Deep learning in radiology is advancing rapidly, and a group of experts are urging the field to consider how image resolution can affect the clinical impact of these algorithms.

That was the message from two researchers with LSU Health Sciences Center in New Orleans, who examined how training AI algorithms on large, public datasets could impact their performance. They found that using certain pixel dimensions helped tailor algorithms to detect specific abnormalities.

“Our results revealed practical insights for improving the performance of radiology-based machine learning applications and demonstrated diagnosis-dependent performance differences that allow for potential inferences into relative difficulties of different radiology findings,” Carl F. Sabottke and Bradley M. Spieler, MD, with LSU, wrote Jan. 22 in Radiology: Artificial Intelligence.

For example, a majority of approaches performed best when trained on resolutions between 256 and 448 pixels per dimension. Detecting emphysema and pulmonary nodules, however, bucked this trend, the pair wrote.

In a number of situations, training a model on lower-quality images is “desirable,” and can mean fewer required optimized parameters which, in turn, lowers the risk of overfitting. This approach, however, can eliminate information that would be useful to classify certain findings on scans. Utilizing the highest quality images isn’t that easy though, they added. Computing power only goes so far, and memory limitations can prevent engineers from using larger image files.

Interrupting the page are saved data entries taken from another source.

Definition createAttestation (snapshotId reviewer outcome : string) (notes : option string) (now : Z) (id : string)
    : M SnapshotStore ReviewError AccessReviewAttestation :=
  s ← get;
  snapshot ← of_option (getSnapshot snapshotId s) (SnapshotNotFound snapshotId);
  _ ← guard (blank reviewer) ReviewerRequired;
  o ← of_option (parse_outcome outcome) (InvalidOutcome outcome);
  match List.filter (fun a => bool_decide (aa_snapshotId a = snapshotId) && bool_decide (aa_reviewer a = reviewer))
          (map_values (rs_attestations s)) with
  | existing :: _ => raise (DuplicateAttestation snapshotId reviewer (aa_outcome existing))
  | [] =>
      let attestation := {| aa_attestationId := id; aa_snapshotId := snapshotId; aa_quarterLabel := as_quarterLabel snapshot;
                            aa_reviewer := js_trim reviewer; aa_reviewedAt := now; aa_outcome := o; aa_notes := js_trim <$> notes |} in
      _ ← modify (add_attestation attestation);
      mret attestation
  end.

Definition getAttestation (id : string) (s : SnapshotStore) : option AccessReviewAttestation := map_get id (rs_attestations s).

Definition listAttestations (snapshotId : option string) (quarter : option QuarterLabel) (outcome : option AttestationOutcome)
    (limit offset : option nat) (s : SnapshotStore) : list AccessReviewAttestation * nat :=
  let wanted a :=
    match snapshotId with Some id => is_empty_string id || bool_decide (aa_snapshotId a = id) | None => true end &&
    match quarter with Some q => bool_decide (aa_quarterLabel a = q) | None => true end &&
    match outcome with Some o => bool_decide (aa_outcome a = o) | None => true end in
  let all := js_sort (fun a b => aa_reviewedAt a <? aa_reviewedAt b) (List.filter wanted (map_values (rs_attestations s))) in
  (page (page_limit limit) (default 0%nat offset) all, length all).

(** [loadFromDisk]: the arrays of the two files; [None] is a missing file. *)
Definition loadFromDisk (snapshots : option (list AccessGrantSnapshot)) (attestations : option (list AccessReviewAttestation))
    (s : SnapshotStore) : SnapshotStore :=
  fold_left (fun s x => add_attestation x s) (default [] attestations)
    (fold_left (fun s x => add_snapshot x s) (default [] snapshots) s).

(** ** What a snapshot records *)

Lemma grants_elem h g :
  g ∈ buildGrantEntriesFromHierarchy h <->
  exists role e, role ∈ rh_roles h /\ map_get role (rh_effective h) = Some e /\ g = grant_entry role e.
Proof.
  unfold buildGrantEntriesFromHierarchy. rewrite js_sort_elem, list_elem_of_omap. split.
  - intros (role & Hr & (e & He & ->)%fmap_Some). eauto 10.
  - intros (role & e & Hr & He & ->). exists role. split; [done|]. by rewrite He.
Qed.

(** A snapshot records the access the roles file grants: for every roles
    file that loads there is one entry for each declared role and no other, its
    permissions are exactly the roles reachable from it, and its implied roles
    those it reaches in one step or more. *)
Theorem snapshot_records_grants entries m h :
  directImplications entries = Ok m -> buildRoleHierarchy (Some entries) = Ok h ->
  (forall role, role ∈ map_keys m <-> exists g, g ∈ buildGrantEntriesFromHierarchy h /\ ag_role g = role) /\
  forall g, g ∈ buildGrantEntriesFromHierarchy h ->
    (forall b, b ∈ ag_effectivePermissions g <-> rtc (implies m) (ag_role g) b) /\
    (forall b, b ∈ ag_impliedRoles g <-> tc (implies m) (ag_role g) b).
Proof.
  intros Hm (m' & Hm' & _ & Hac & Hroles & Hsat)%built_hierarchy. assert (m' = m) as -> by congruence.
  assert (forall role, role ∈ map_keys m -> exists e, map_get role (rh_effective h) = Some e) as Htotal.
  { intros role Hr. assert (roleSatisfies h role role = true) as H by (apply Hsat; split; [done|constructor]).
    unfold roleSatisfies, set_has, getEffectiveRoles in H. apply bool_decide_eq_true in H.
    destruct (map_get role (rh_effective h)); [eauto|set_solver]. }
  split.
  - intros role. split.
    + intros Hr. destruct (Htotal role Hr) as [e He]. exists (grant_entry role e). split; [|done]. apply grants_elem.
      exists role, e. by rewrite Hroles.
    + intros (g & (role' & e & Hr & _ & ->)%grants_elem & <-). by rewrite <- Hroles.
  - intros g (role & e & Hr & He & ->)%grants_elem. cbn [ag_role ag_effectivePermissions ag_impliedRoles grant_entry].
    assert (forall b, b ∈ e <-> rtc (implies m) role b) as Hreach.
    { intros b. rewrite Hroles in Hr. specialize (Hsat role b). unfold roleSatisfies, set_has, getEffectiveRoles in Hsat.
      rewrite He, bool_decide_eq_true in Hsat. cbn in Hsat. tauto. }
    split; intros b; rewrite js_sort_elem; [done|]. rewrite list_elem_of_In, filter_In, <- list_elem_of_In, Hreach.
    rewrite negb_true_iff, bool_decide_eq_false. split.
    + intros [[->|(y & Hy & Hyb)]%rtc_inv Hne]; [done|]. eapply tc_rtc_r; [by apply tc_once|done].
    + intros Htc. split; [by apply tc_rtc|]. intros ->. by apply (Hac role).
Qed.

(** ** One snapshot per quarter *)

Lemma createSnapshot_cases disk force date now id s :
  snd (createSnapshot disk force date now id s) = s \/
  exists x, snd (createSnapshot disk force date now id s) = add_snapshot x s /\ as_snapshotId x = id /\
    as_quarterLabel x = computeQuarterLabel date /\ (force = false -> findSnapshotForQuarter (computeQuarterLabel date) s = None).
Proof.
  unfold createSnapshot, get, of_result, modify, mbind, M_bind. cbn.
  destruct force; cbn.
  - destruct (buildRoleHierarchy _); cbn; [|by left]. right. eexists. by split_and!.
  - destruct (findSnapshotForQuarter _ s) eqn:Ef; cbn; [by left|]. destruct (buildRoleHierarchy _); cbn; [|by left].
    right. eexists. by split_and!.
Qed.

(** A snapshot call: the roles file, the date, the clock and the fresh id. *)
Definition snapshot_call (s : SnapshotStore) (c : option (option RolesConfig) * Z * Z * string) : SnapshotStore :=
  let '(disk, date, now, id) := c in snd (createSnapshot disk false date now id s).

Definition call_id (c : option (option RolesConfig) * Z * Z * string) : string := let '(_, _, _, id) := c in id.

Lemma findSnapshot_None q s :
  findSnapshotForQuarter q s = None <-> q ∉ map as_quarterLabel (map_values (rs_snapshots s)).
Proof.
  unfold findSnapshotForQuarter. rewrite find_first_None. split.
  - intros H (x & -> & Hx)%list_elem_of_fmap. apply H in Hx. by apply bool_decide_eq_false in Hx.
  - intros H x Hx. apply bool_decide_eq_false. intros <-. apply H, list_elem_of_fmap. eauto.
Qed.

(** Without [force] there is at most one snapshot per quarter, and a
    snapshot is never changed: over any sequence of calls with fresh ids, the
    labels of the stored snapshots are pairwise different, and every snapshot
    stored before is still there as it was. *)
Theorem one_snapshot_per_quarter calls s :
  NoDup (map_keys (rs_snapshots s) ++ map call_id calls) -> NoDup (map as_quarterLabel (map_values (rs_snapshots s))) ->
  NoDup (map as_quarterLabel (map_values (rs_snapshots (fold_left snapshot_call calls s)))) /\
  forall id x, getSnapshot id s = Some x -> getSnapshot id (fold_left snapshot_call calls s) = Some x.
Proof.
  revert s. induction calls as [|[[[disk date] now] id] calls IH]; intros s Hids Hq; [by split|]. cbn [fold_left snapshot_call].
  cbn [map call_id] in Hids.
  assert (NoDup (map_keys (rs_snapshots s) ++ map call_id calls) /\ id ∉ map_keys (rs_snapshots s)) as [Hids' Hid].
  { apply NoDup_app in Hids as (H1 & H2 & H3). apply NoDup_cons in H3 as [_ H3]. split; [|intros H; apply (H2 id H); left].
    apply NoDup_app. split_and!; [done| |done]. intros x Hx Hin. apply (H2 x Hx). by right. }
  destruct (createSnapshot_cases disk false date now id s) as [->|(x & -> & Hx & Hlabel & Hnone)]; [by apply IH|].
  specialize (Hnone eq_refl). apply findSnapshot_None in Hnone.
  assert (rs_snapshots (add_snapshot x s) = rs_snapshots s ++ [(id, x)]) as Hset.
  { cbn. rewrite Hx. by apply map_set_fresh. }
  destruct (IH (add_snapshot x s)) as [IH1 IH2].
  - rewrite Hset. unfold map_keys. rewrite map_app. cbn. by rewrite <- app_assoc.
  - rewrite Hset. unfold map_values. rewrite !map_app. cbn. rewrite Hlabel. apply NoDup_app. split_and!; [done| |apply NoDup_singleton].
    intros q Hin Hq1. apply list_elem_of_singleton in Hq1. by subst q.
  - split; [done|]. intros i y Hy. apply IH2. unfold getSnapshot in *. rewrite Hset.
    cbn. rewrite <- (map_set_fresh id x) by done. rewrite map_get_set_ne; [done|]. intros ->. apply map_get_None in Hid. congruence.
Qed.

(** ** One sign-off per reviewer *)

Definition attest_call (s : SnapshotStore) (c : string * string * string * option string * Z * string) : SnapshotStore :=
  let '(snapshotId, reviewer, outcome, notes, now, id) := c in snd (createAttestation snapshotId reviewer outcome notes now id s).

Definition attest_id (c : string * string * string * option string * Z * string) : string := let '(_, _, _, _, _, id) := c in id.
Definition attest_reviewer (c : string * string * string * option string * Z * string) : string := let '(_, r, _, _, _, _) := c in r.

To help address this “open” problem, the researchers selected eight of the 14 diagnoses in the National Institutes of Health ChestX-ray14 dataset and tested how two CNNs (ResNet34 and DenseNet121) performed when trained on various image resolutions.

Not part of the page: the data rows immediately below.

(* ===== verification/Sweepers.v ===== *)
(** * Sweepers: the workers that give up expired holds

    [scheduler/refundableHoldSweeper.ts] over [services/schedulingService.ts], and
    [scheduler/holdAutoRefundWorker.ts] over
    [modules/booking-intents/booking-intent-service.ts].  A sweep is one
    synchronous section; the refund worker is run alone, one handler after the
    other.  The endless loops around a sweep are left out. *)
From stdpp Require Import base list strings sets gmap pretty.
From Stdlib Require Import ZArith Lia.
From S2P Require Import Prelude JsNumber JsMap Domain Pricing BookingRepo SlotRepo Scheduling Async BookingService BookingLifecycle EscrowProjector.
Local Open Scope Z_scope.

(** ** The refundable-hold sweeper *)

Inductive RefundableHoldStatus : Type := rh_active | rh_confirmed | rh_released | rh_expired.

#[export] Instance refundable_hold_status_eq_dec : EqDecision RefundableHoldStatus.
Proof. solve_decision. Defined.

Record RefundableHold : Type := {
  rf_id : string;
  rf_slotId : string;
  rf_tenantId : option string;
  rf_customerId : string;
  rf_status : RefundableHoldStatus;
  rf_createdAt : Z;
  rf_expiresAt : Z;
  rf_confirmedAt : option Z;
  rf_releasedAt : option Z
}.

(** [InMemoryRefundableHoldRepository]. *)
Record HoldRepo : Type := { hr_holds : jsmap RefundableHold; hr_sequence : Z }.

Definition with_hold_id (id : string) (h : RefundableHold) : RefundableHold :=
  {| rf_id := id; rf_slotId := rf_slotId h; rf_tenantId := rf_tenantId h; rf_customerId := rf_customerId h; rf_status := rf_status h;
     rf_createdAt := rf_createdAt h; rf_expiresAt := rf_expiresAt h; rf_confirmedAt := rf_confirmedAt h; rf_releasedAt := rf_releasedAt h |}.

Definition create_hold (h : RefundableHold) (r : HoldRepo) : RefundableHold * HoldRepo :=
  let record := with_hold_id ("hold-" +:+ pretty (hr_sequence r)) h in
  (record, {| hr_holds := map_set (rf_id record) record (hr_holds r); hr_sequence := hr_sequence r + 1 |}).

Definition find_hold (id : string) (r : HoldRepo) : option RefundableHold := map_get id (hr_holds r).

Definition hold_with_status (status : RefundableHoldStatus) (at_ms : Z) (h : RefundableHold) : RefundableHold :=
  {| rf_id := rf_id h; rf_slotId := rf_slotId h; rf_tenantId := rf_tenantId h; rf_customerId := rf_customerId h; rf_status := status;
     rf_createdAt := rf_createdAt h; rf_expiresAt := rf_expiresAt h;
     rf_confirmedAt := match status with rh_confirmed => Some at_ms | _ => rf_confirmedAt h end;
     rf_releasedAt := match status with rh_released | rh_expired => Some at_ms | _ => rf_releasedAt h end |}.

Inductive HoldRepoError : Type := HoldMissing (id : string).

Definition hold_updateStatus (id : string) (status : RefundableHoldStatus) (at_ms : Z) (r : HoldRepo)
    : result HoldRepoError (RefundableHold * HoldRepo) :=
  h ← from_option_or (find_hold id r) (HoldMissing id);
  let updated := hold_with_status status at_ms h in
  mret (updated, {| hr_holds := map_set id updated (hr_holds r); hr_sequence := hr_sequence r |}).

(** ** Fair selection *)

Definition tenantKey (h : RefundableHold) : string := default "__default__" (rf_tenantId h).

Record Bucket : Type := { bk_items : list RefundableHold; bk_count : nat }.

Definition add_to_bucket (m : jsmap Bucket) (h : RefundableHold) : jsmap Bucket :=
  let items := match map_get (tenantKey h) m with Some b => bk_items b | None => [] end in
  map_set (tenantKey h) {| bk_items := items ++ [h]; bk_count := 0 |} m.

Definition tenantBuckets (candidates : list RefundableHold) : jsmap Bucket := fold_left add_to_bucket candidates [].

(** [count < maxPerTenantPerBatch]; no cap is Infinity. *)
Definition below_cap (cap : option nat) (count : nat) : bool := match cap with Some c => Nat.ltb count c | None => true end.

(** One pass over the buckets; the flag is [progress]. *)
Fixpoint round (batch : nat) (cap : option nat) (buckets : jsmap Bucket) (selected : list RefundableHold)
    : jsmap Bucket * list RefundableHold * bool :=
  match buckets with
  | [] => ([], selected, false)
  | (k, b) :: buckets' =>
      if Nat.leb batch (length selected) then (buckets, selected, false)
      else
        match bk_items b with
        | item :: rest =>
            if below_cap cap (bk_count b) then
              let '(bs, sel, _) := round batch cap buckets' (selected ++ [item]) in
              ((k, {| bk_items := rest; bk_count := S (bk_count b) |}) :: bs, sel, true)
            else let '(bs, sel, p) := round batch cap buckets' selected in ((k, b) :: bs, sel, p)
        | [] => let '(bs, sel, p) := round batch cap buckets' selected in ((k, b) :: bs, sel, p)
        end
  end.

(** The [while] loop; [None] when the fuel does not suffice. *)
Fixpoint passes (fuel : nat) (batch : nat) (cap : option nat) (buckets : jsmap Bucket) (selected : list RefundableHold) : option (list RefundableHold) :=
  match fuel with
  | O => None
  | S fuel' =>
      if Nat.ltb (length selected) batch then
        let '(bs, sel, progress) := round batch cap buckets selected in
        if progress then passes fuel' batch cap bs sel else Some sel
      else Some selected
  end.

(** Every pass that makes progress selects a candidate. *)
Definition fairScheduleCandidates (candidates : list RefundableHold) (batch : nat) (cap : option nat) : option (list RefundableHold) :=
  passes (S (length candidates)) batch cap (tenantBuckets candidates) [].

(** ** A sweep *)

Record SweeperConfig : Type := { sw_batchSize : nat; sw_safetyThreshold : Z; sw_maxPerTenantPerBatch : option nat }.

Definition DEFAULT_SWEEPER : SweeperConfig := {| sw_batchSize := 100; sw_safetyThreshold := 10000; sw_maxPerTenantPerBatch := None |}.

Record SweepResult : Type := {
  sr_releasedCount : nat;
  sr_skippedBecauseThreshold : bool;
  sr_skippedBecausePaused : nat;
  sr_candidatesCount : nat
}.

Record HoldReleasedEvent : Type := { hv_holdId : string; hv_slotId : string; hv_tenantId : option string; hv_releasedAt : Z }.

Definition due (now : Z) (h : RefundableHold) : bool := bool_decide (rf_status h = rh_active) && (rf_expiresAt h <=? now).

Section Sweep.
Context {T : Type} `{SlotRepository T}.

Record SweepState : Type := { sv_holds : HoldRepo; sv_sched : Sched T; sv_events : list HoldReleasedEvent }.

Definition tenant_paused (sched : Sched T) (h : RefundableHold) : bool :=
  match rf_tenantId h with Some t => str_truthy t && isTenantPaused t sched | None => false end.

(** The body of the release loop; a release that throws is logged and ignored. *)
Definition release_hold (now : Z) (s : SweepState * nat) (candidate : RefundableHold) : SweepState * nat :=
  let '(st, n) := s in
  match find_hold (rf_id candidate) (sv_holds st) with
  | Some current =>
      if bool_decide (rf_status current = rh_active) then
        let sched := snd (release_call (rf_slotId current) (sv_sched st)) in
        match hold_updateStatus (rf_id current) rh_expired now (sv_holds st) with
        | Ok (_, holds) =>
            ({| sv_holds := holds; sv_sched := sched;
                sv_events := sv_events st ++ [{| hv_holdId := rf_id current; hv_slotId := rf_slotId current;
                                                 hv_tenantId := rf_tenantId current; hv_releasedAt := now |}] |}, S n)
        | Err _ => (st, n)
        end
      else (st, n)
  | None => (st, n)
  end.

Definition sweepRefundableHoldExpiryOnce (cfg : SweeperConfig) (now : Z) (st : SweepState) : option (SweepResult * SweepState) :=
  let expiredCandidates := List.filter (due now) (map_values (hr_holds (sv_holds st))) in
  let eligible := List.filter (fun h => negb (tenant_paused (sv_sched st) h)) expiredCandidates in
  let paused := length (List.filter (tenant_paused (sv_sched st)) expiredCandidates) in
  if sw_safetyThreshold cfg <? Z.of_nat (length eligible) then
    Some ({| sr_releasedCount := 0; sr_skippedBecauseThreshold := true; sr_skippedBecausePaused := paused;
             sr_candidatesCount := length eligible |}, st)
  else
    batch ← fairScheduleCandidates eligible (sw_batchSize cfg) (sw_maxPerTenantPerBatch cfg);
    let '(st', n) := fold_left (release_hold now) batch (st, 0%nat) in
    Some ({| sr_releasedCount := n; sr_skippedBecauseThreshold := false; sr_skippedBecausePaused := paused;
             sr_candidatesCount := length eligible |}, st').

End Sweep.
Arguments SweepState : clear implicits.

(** ** Fairness *)

Definition items_of (t : string) (l : list RefundableHold) : list RefundableHold := List.filter (fun h => bool_decide (tenantKey h = t)) l.

Lemma items_of_app t l1 l2 : items_of t (l1 ++ l2) = items_of t l1 ++ items_of t l2.
Proof. apply List.filter_app. Qed.

Lemma buckets_spec candidates :
  NoDup (map_keys (tenantBuckets candidates)) /\
  (forall k b, (k, b) ∈ tenantBuckets candidates -> bk_count b = 0%nat /\ bk_items b = items_of k candidates) /\
  (forall k, k ∉ map_keys (tenantBuckets candidates) -> items_of k candidates = []).
Proof.
  unfold tenantBuckets. induction candidates as [|h l (IH1 & IH2 & IH3)] using rev_ind.
  { split_and!; [constructor|intros ? ? H%elem_of_nil; done|done]. }
  rewrite fold_left_app. cbn [fold_left]. set (m := fold_left add_to_bucket l []) in *.
  assert (forall k b, map_get k m = Some b -> bk_items b = items_of k l) as Hget by (intros k b Hb%map_get_elem; by apply IH2).
  assert (match map_get (tenantKey h) m with Some b => bk_items b | None => [] end = items_of (tenantKey h) l) as Hown.
  { destruct (map_get (tenantKey h) m) eqn:E; [by apply Hget|]. symmetry. by apply IH3, map_get_None. }
  unfold add_to_bucket. rewrite Hown.
  set (b' := {| bk_items := items_of (tenantKey h) l ++ [h]; bk_count := 0 |}).
  assert (NoDup (map_keys (map_set (tenantKey h) b' m))) as Hnd by by apply map_set_nodup.
  assert (forall k, items_of k (l ++ [h]) = items_of k l ++ (if bool_decide (tenantKey h = k) then [h] else [])) as Hsnoc.
  { intros k. rewrite items_of_app. unfold items_of at 2. cbn. by destruct (bool_decide _). }
  split_and!; [done| |].
  - intros k b Hb. apply elem_map_get in Hb; [|done]. rewrite map_get_set in Hb. rewrite Hsnoc.
    destruct (bool_decide_reflect (k = tenantKey h)) as [->|Hne].
    + injection Hb as <-. by rewrite bool_decide_true.
    + rewrite bool_decide_false by congruence. rewrite app_nil_r. by apply IH2, map_get_elem.
  - intros k Hk%map_get_None. rewrite map_get_set in Hk. rewrite Hsnoc. case_bool_decide as E; [done|].
    rewrite bool_decide_false by congruence. rewrite app_nil_r. by apply IH3, map_get_None.
Qed.

Definition can_take (cap : option nat) (b : Bucket) : bool :=
  match bk_items b with [] => false | _ => below_cap cap (bk_count b) end.

Definition pick (cap : option nat) (kb : string * Bucket) : option RefundableHold :=
  if can_take cap kb.2 then head (bk_items kb.2) else None.

Definition bucket_step (cap : option nat) (kb : string * Bucket) : string * Bucket :=
  if can_take cap kb.2 then (kb.1, {| bk_items := tail (bk_items kb.2); bk_count := S (bk_count kb.2) |}) else kb.

(** A pass serves the buckets in order until the batch is full. *)
Lemma round_spec batch cap bs sel bs' sel' p :
  round batch cap bs sel = (bs', sel', p) ->
  exists pre post, bs = pre ++ post /\ bs' = map (bucket_step cap) pre ++ post /\ sel' = sel ++ omap (pick cap) pre /\
    (post = [] \/ (batch <= length sel')%nat) /\ (p = true <-> omap (pick cap) pre <> []) /\
    ((length sel <= batch)%nat -> (length sel' <= batch)%nat).
Proof.
  revert sel bs' sel' p. induction bs as [|[k b] bs IH]; intros sel bs' sel' p H; cbn [round] in H.
  { injection H as <- <- <-. exists [], []. cbn. rewrite app_nil_r. split_and!; auto; done. }
  destruct (Nat.leb_spec batch (length sel)) as [Hfull|Hroom].
  { injection H as <- <- <-. exists [], ((k, b) :: bs). cbn. rewrite app_nil_r. split_and!; auto; done. }
  destruct (can_take cap b) eqn:Ec.
  - assert (exists item rest, bk_items b = item :: rest /\ below_cap cap (bk_count b) = true) as (item & rest & Ei & Eb).
    { unfold can_take in Ec. destruct (bk_items b); [done|]. eauto. }
    rewrite Ei, Eb in H. destruct (round batch cap bs (sel ++ [item])) as [[bs1 sel1] p1] eqn:E1. injection H as <- <- <-.
    destruct (IH _ _ _ _ E1) as (pre & post & -> & -> & -> & Hp & _ & Hl). exists ((k, b) :: pre), post.
    assert (pick cap (k, b) = Some item) as Hpick by (unfold pick; cbn; by rewrite Ec, Ei).
    assert (bucket_step cap (k, b) = (k, {| bk_items := rest; bk_count := S (bk_count b) |})) as Hstep by (unfold bucket_step; cbn; by rewrite Ec, Ei).
    cbn [map app omap list_omap]. rewrite Hpick, Hstep. rewrite <- app_assoc in *. cbn in *. split_and!; try done.
    intros _. apply Hl. rewrite length_app. cbn. lia.
  - assert ((let '(r, s, q) := round batch cap bs sel in ((k, b) :: r, s, q)) = (bs', sel', p)) as H'.
    { unfold can_take in Ec. destruct (bk_items b); [exact H|]. rewrite Ec in H. exact H. }
    destruct (round batch cap bs sel) as [[bs1 sel1] p1] eqn:E1. injection H' as <- <- <-.
    destruct (IH _ _ _ _ E1) as (pre & post & -> & -> & -> & Hp & Hpr & Hl). exists ((k, b) :: pre), post.
    assert (pick cap (k, b) = None) as Hpick by (unfold pick; cbn; by rewrite Ec).
    assert (bucket_step cap (k, b) = (k, b)) as Hstep by (unfold bucket_step; cbn; by rewrite Ec).
    cbn [map app omap list_omap]. rewrite Hpick, Hstep. split_and!; done.
Qed.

The best area under the receiver-operating characteristic curve scores were produced at resolutions between 256 × 256 and 448 × 448 pixels for algorithms identifying emphysema, cardiomegaly, hernias, edema, effusions, atelectasis, masses and nodules. And when comparing performance between lower-resolution networks and higher inputs, emphysema, cardiomegaly, hernia and pulmonary nodule detection all showed improved AUC scores when higher quality images were used.

“Despite limitations, we have shown that, as would be intuitively expected, subtler findings benefit from CNN training at relatively higher image resolutions, specifically for the case of pulmonary nodule detection versus mass detection on chest radiographs,” the authors wrote.

In a related piece, Paras Lakhani, MD, with Thomas Jefferson University Hospital, wrote that clinicians need to be more “cognizant” of how image resolution can impact the performance of AI models. He added that groups, such as the NIH, who release large, public datasets should do so with image quality in mind.

“Groups who create public datasets to advance machine learning in medical imaging should consider releasing the images at full or near-full resolution,” Lakhani wrote. “This would allow researchers to further understand the impact of image resolution and could lead to more robust models that better translate into clinical practice.”